▶ _Problem requirements_: Lines from the beginning of the data through the line containing "unfold unref_entry, unref_alloc." are to be copied exactly, with no other line included.

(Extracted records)
* * *
Lemma shm_unref_spec s D root T i e q :
  shm_inv s D root T → valid_at (shm_table s) i e → shm_page D T e q →
  wp (shm_unref (shm_va e)) s (λ _ s', shm_inv s' (unref_alloc D e q) root T ∧
    shm_table s' = <[i := unref_entry e]> (shm_table s) ∧
    (∀ va, user_va va → get_pte (mm_mem (sh_mm s)) va root = get_pte (mm_mem (sh_mm s')) va root) ∧
    (∀ va, user_va va → pte_of (mm_mem (sh_mm s')) root va = pte_of (mm_mem (sh_mm s)) root va)).
Proof.
  intros [Has Htab] He Hq. pose proof (valid_at_slot _ _ _ He) as Hsl.
  pose proof (st_ref _ _ _ Htab _ _ He) as Href.
  assert (first_index SHM_MAX_NUM (va_hit (shm_table s) (shm_va e)) = Some i) as Hhit.
  { apply first_index_Some. split; [|split].
    - rewrite <- (st_len _ _ _ Htab). by eapply lookup_lt_Some.
    - apply va_hit_true. by exists e.
    - intros j Hj. destruct (va_hit _ _ j) eqn:Hh; [|done].
      apply va_hit_true in Hh as (x & [Hx _] & E).
      rewrite (st_va _ _ _ Htab _ _ Hx), (st_va _ _ _ Htab _ _ Hsl) in E.
      unfold PAGE_SIZE in E. lia. }
  unfold shm_unref. rewrite wp_bind, wp_get, Hhit, wp_bind, (wp_ok _ _ _ _ _ (shm_slot_ok _ _ _ Hsl)).
  rewrite s32_id by (unfold INT_MAX in *; lia). unfold set_shm_slot. rewrite wp_bind, wp_modify.
  unfold unref_entry, unref_alloc. destruct (Z.eqb_spec (shm_ref_count e) 1) as [E|E].
  - rewrite E. simpl. rewrite wp_bind, wp_modify. unfold on_mm. rewrite wp_zoom.
    destruct Hq as (Hpa & Hqk & HqD & HqT). rewrite Hpa, pa2kva_kva2pa by done.
    eapply wp_mono; [by eapply as_inv_freePage|].
    intros [] m (Has' & Hpte & Hget & _). simpl. rewrite list_insert_insert_eq.
    split; [split; [done|]|split; [done|split; done]]. simpl.
    apply shm_table_inv_free.
    + by eapply shm_table_inv_insert.
    + intros j x Hx E'. eapply valid_at_insert in Hx; [|done].
      destruct Hx as [(-> & -> & ?)|[Hne Hx]]; [done|].
      apply Hne. eapply (st_pages _ _ _ Htab); [done|done|congruence].
  - rewrite (proj2 (Z.eqb_neq _ 0)) by lia. rewrite wp_ret.
    split; [split; [done|]|done]. simpl. eapply shm_table_inv_insert; [done|done|done|].
    intros _. split; [simpl; lia|]. split; [by exists q|].
    intros j x Hj Hx. simpl. split; intros E'; apply Hj.
    + by eapply (st_key _ _ _ Htab).
    + by eapply (st_pages _ _ _ Htab).
Qed.

(** C7: [shm_page_dt] of an attached page unmaps it from the current address
    space and drops one reference; the page goes back to the allocator and
    its slot is freed exactly when this was the last reference. Addresses that
    are not mapped are ignored. *)
Theorem shm_page_dt_spec s D root T i e q :
  shm_inv s D root T → valid_at (shm_table s) i e → shm_page D T e q →
  wp (shm_page_dt root (shm_va e)) s (λ _ s',
    if present (pte_of (mm_mem (sh_mm s)) root (shm_va e)) then
      shm_inv s' (unref_alloc D e q) root T ∧
      shm_table s' = <[i := unref_entry e]> (shm_table s) ∧
      pte_of (mm_mem (sh_mm s')) root (shm_va e) = 0 ∧
      (∀ va, user_va va → ¬ same_page (shm_va e) va →
        pte_of (mm_mem (sh_mm s')) root va = pte_of (mm_mem (sh_mm s)) root va)
    else s' = s).
Proof.
  intros HI He Hq. assert (user_va (shm_va e)) as Hva.
  { eapply shm_va_user; [apply HI|apply He]. }
  unfold shm_page_dt, pte_of at 1. rewrite wp_bind, wp_get.
  destruct (get_pte (mm_mem (sh_mm s)) (shm_va e) root) as [a|] eqn:Ha; [|by rewrite wp_ret].
  unfold on_mm, load. rewrite wp_bind, wp_zoom, wp_gets.
  destruct (present (mm_mem (sh_mm s) a)) eqn:Hpr; simpl; [|rewrite wp_ret; by destruct s].
  rewrite wp_bind. replace (sh_upd_mm (sh_mm s) s) with s by by destruct s.
  eapply wp_mono; [by eapply shm_unref_spec|].
  intros [] s' ([Has' Htab'] & Ht & Hget & Hpte). rewrite wp_zoom.
  eapply wp_mono; [eapply clear_leaf; [done|done|by rewrite <- Hget]|].
  intros [] m (Has'' & H0 & Hother). split; [done|]. split; [done|]. split; [done|].
  intros va Huva Hne. simpl. by rewrite Hother, Hpte.
Qed.

(** ** An empty table *)

Definition shm_empty : list shm_t :=
  (λ i, mk_shm 0 (SHM_VA_BASE + Z.of_nat i * PAGE_SIZE) 0 0 0) <$> seq 0 SHM_MAX_NUM.
Definition shm_start : shm_state := mk_shm_state mm_one shm_empty.

Lemma shm_empty_lookup i e : shm_empty !! i = Some e →
  e = mk_shm 0 (SHM_VA_BASE + Z.of_nat i * PAGE_SIZE) 0 0 0.
Proof.
  unfold shm_empty. rewrite list_lookup_fmap_Some. intros (j & -> & Hj).
  apply lookup_seq in Hj as [-> _]. done.
Qed.

Lemma shm_empty_valid i e : ¬ valid_at shm_empty i e.
Proof. by intros [->%shm_empty_lookup ?]. Qed.

Lemma shm_start_inv : shm_inv shm_start {[FREEMEM_KERNEL]} FREEMEM_KERNEL empty_as.
Proof.
  split; [apply as_inv_one|]. split; simpl.
  - done.
  - by intros i e ->%shm_empty_lookup.
  - by intros i e ?%shm_empty_valid.
  - by intros i e ?%shm_empty_valid.
  - by intros i j e e' ?%shm_empty_valid.
  - by intros i j e e' ?%shm_empty_valid.
Qed.

Lemma shm_page_get_spec_witness :
  wp (shm_page_get FREEMEM_KERNEL 7) shm_start (λ r s', r = SHM_VA_BASE ∧
    ∃ q, shm_table s' !! 0%nat = Some (mk_shm 7 SHM_VA_BASE (kva2pa q) 1 1)).
Proof.
  eapply wp_mono.
  - apply (shm_page_get_spec shm_start _ _ _ 7 shm_start_inv); [by vm_compute|].
    by intros i e ?%shm_empty_valid.
  - intros r s' (e & q & He & -> & _ & Ht & _). injection He as <-.
    split; [done|]. exists q. by rewrite Ht.
Defined.

Lemma shm_page_dt_spec_witness :
  wp (shm_page_get FREEMEM_KERNEL 7) shm_start (λ r s1,
    wp (shm_page_dt FREEMEM_KERNEL r) s1 (λ _ s2,
      pte_of (mm_mem (sh_mm s2)) FREEMEM_KERNEL SHM_VA_BASE = 0 ∧
      shm_valid <$> shm_table s2 !! 0%nat = Some 0)).
Proof.
  eapply wp_mono.
  { apply (shm_create shm_start _ _ _ 7 0 (mk_shm 0 SHM_VA_BASE 0 0 0) shm_start_inv);
      [by vm_compute| |done|done]. by intros j x ?%shm_empty_valid. }
  intros r s1 (D & T & q & -> & Ht & _ & Hatt & HI & _).
  assert (valid_at (shm_table s1) 0 (mk_shm 7 SHM_VA_BASE (kva2pa q) 1 1)) as Hv by by rewrite Ht.
  destruct (st_page _ _ _ (sh_tab _ _ _ _ HI) _ _ Hv) as [q' Hq'].
  eapply wp_mono; [exact (shm_page_dt_spec s1 D FREEMEM_KERNEL T 0 _ q' HI Hv Hq')|].
  unfold attached in Hatt. simpl in Hatt |- *. rewrite Hatt, present_mk_pte by done. simpl.
  intros _ s2 (_ & Ht2 & H0 & _). split; [done|]. by rewrite Ht2, Ht.
Defined.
* * *
▶ _Output_:
Lemma shm_unref_spec s D root T i e q :
  shm_inv s D root T → valid_at (shm_table s) i e → shm_page D T e q →
  wp (shm_unref (shm_va e)) s (λ _ s', shm_inv s' (unref_alloc D e q) root T ∧
    shm_table s' = <[i := unref_entry e]> (shm_table s) ∧
    (∀ va, user_va va → get_pte (mm_mem (sh_mm s)) va root = get_pte (mm_mem (sh_mm s')) va root) ∧
    (∀ va, user_va va → pte_of (mm_mem (sh_mm s')) root va = pte_of (mm_mem (sh_mm s)) root va)).
Proof.
  intros [Has Htab] He Hq. pose proof (valid_at_slot _ _ _ He) as Hsl.
  pose proof (st_ref _ _ _ Htab _ _ He) as Href.
  assert (first_index SHM_MAX_NUM (va_hit (shm_table s) (shm_va e)) = Some i) as Hhit.
  { apply first_index_Some. split; [|split].
    - rewrite <- (st_len _ _ _ Htab). by eapply lookup_lt_Some.
    - apply va_hit_true. by exists e.
    - intros j Hj. destruct (va_hit _ _ j) eqn:Hh; [|done].
      apply va_hit_true in Hh as (x & [Hx _] & E).
      rewrite (st_va _ _ _ Htab _ _ Hx), (st_va _ _ _ Htab _ _ Hsl) in E.
      unfold PAGE_SIZE in E. lia. }
  unfold shm_unref. rewrite wp_bind, wp_get, Hhit, wp_bind, (wp_ok _ _ _ _ _ (shm_slot_ok _ _ _ Hsl)).
  rewrite s32_id by (unfold INT_MAX in *; lia). unfold set_shm_slot. rewrite wp_bind, wp_modify.
  unfold unref_entry, unref_alloc. destruct (Z.eqb_spec (shm_ref_count e) 1) as [E|E].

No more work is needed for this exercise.